African-American actress (born 1963)

Jennifer Beals (born December 19, 1963) is an American actress. She made her film debut in My Bodyguard (1980), before receiving critical acclaim for her performance as Alexandra Owens in Flashdance (1983), for which she won NAACP Image Award for Outstanding Actress in a Motion Picture and was nominated for the Golden Globe Award for Best Actress – Motion Picture Comedy or Musical.

Beals has appeared in several films including Vampire's Kiss (1988), Mrs. Parker and the Vicious Circle (1994), Devil in a Blue Dress (1995), The Last Days of Disco (1998), Roger Dodger (2002), The Book of Eli (2010), Before I Fall (2017), and Luckiest Girl Alive (2022). On television, she starred in shows such as The Chicago Code (2011), Proof (2015), Taken (2017), and The Book of Boba Fett (2021). Her portrayal of Bette Porter on the Showtime drama series The L Word (2004–2009) earned her a nomination for the Satellite Award for Best Actress – Television Series Drama. She reprised her role as Bette Porter and served as an executive producer on the sequel series The L Word: Generation Q (2019–2023).

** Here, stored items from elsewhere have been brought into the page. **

(* ===== verification/Processor.v ===== *)
(** * The EVM processor

    Model of eEVM's src/processor.cpp and include/eEVM/processor.h, with the
    transaction of include/eEVM/transaction.h.  One definition per C++ member
    function.  The machine state [pstate] holds the world state, the stack of
    contexts ([ctxts], the current one first), the effects collected by the
    transaction, and the [ExecResult] the outermost handlers write to.

    A context's three closures (return, halt and exception handler) are the
    data they capture: [HRoot] for the ones made by [run], [HCall] and
    [HCreate] for the ones made by [call] and [create_impl]; [parent] is the
    parent context's position counted from the outermost one.

    Parameters ([Env]): the transaction's fields; [now], the system clock read
    by TIMESTAMP; [junk], the uninitialised bytes CREATE2 hashes; and
    [newAcc_alive]: the return handler of CREATE holds a reference to a local
    variable of [create_impl], which has returned by the time the handler runs,
    so what it denotes is formally undefined.  [newAcc_alive = true] is the
    behaviour when the stack slot still holds the account, [false] the
    undefined one.  The optional trace is not modelled. *)
From S2P Require Import Prelude Monad Keccak Util Rlp Address Stack Bytecode GlobalState.
From stdpp Require Import list.
Local Open Scope Z_scope.

Module Processor.
Import Bytecode.

(** ** Data *)

Definition MAX_CALL_DEPTH : Z := 1024.
Definition WORD_SIZE : Z := 32.
Definition MAX_MEM_SIZE : Z := 2 ^ 25.

Inductive Handlers :=
  | HRoot
  | HCall (parent : nat) (offOut sizeOut : Z)
  | HCreate (parent : nat) (newAcc : Z).

Record Context := mkContext {
  pc : Z;
  pc_changed : bool;
  mem : list Z;
  s : list Z;
  acc : Z;
  caller : Z;
  input : list Z;
  call_value : Z;
  prog : Program;
  handlers : Handlers;
  return_data : list Z;
  in_static_mode : bool
}.

Inductive ExitReason := returned | halted | threw.
Record ExecResult := mkResult { er : ExitReason; ex : evm_exn; output : list Z }.

Record LogEntry := mkLog { log_address : Z; log_data : list Z; log_topics : list Z }.

Record Env := mkEnv {
  origin : Z;
  gas_price : Z;
  gas_limit : Z;
  now : nat -> Z;
  junk : nat -> list Z * list Z;
  newAcc_alive : bool
}.

Record pstate (St : Type) := mkPState {
  gs : St;
  ctxts : list Context;
  logs : list LogEntry;
  selfdestruct_list : list Z;
  ticks : nat;
  res : ExecResult
}.
Arguments mkPState {St} _ _ _ _ _ _.
Arguments gs {St} _.
Arguments ctxts {St} _.
Arguments logs {St} _.
Arguments selfdestruct_list {St} _.
Arguments ticks {St} _.
Arguments res {St} _.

==Early life and education==
Beals was born and raised on the South Side of Chicago, Illinois, the daughter of Jeanne (née Anderson), an elementary school teacher, and Alfred Beals, who owned grocery stores. Beals's father was Black African-American, and her mother is Irish-American. She has two brothers, Bobby and Gregory. Her father died when Beals was nine, after which she spent a summer at Cheley Colorado Camps in Estes Park, Colorado. Her mother married Edward Cohen in 1981. Beals says that her biracial heritage affected her. Of her youth, she says that she "always lived sort of on the outside", with a feeling "of being the other in society". Beals's first job was at age 13 at an ice cream store, using her height at the time (later 5 ft 8 in) to convince her boss she was 16 years old.

Two key moments inspired Beals to pursue a career in acting—working on her high school's production of Fiddler on the Roof, and seeing Balm in Gilead (with Joan Allen) while volunteer-ushering at the Steppenwolf Theatre.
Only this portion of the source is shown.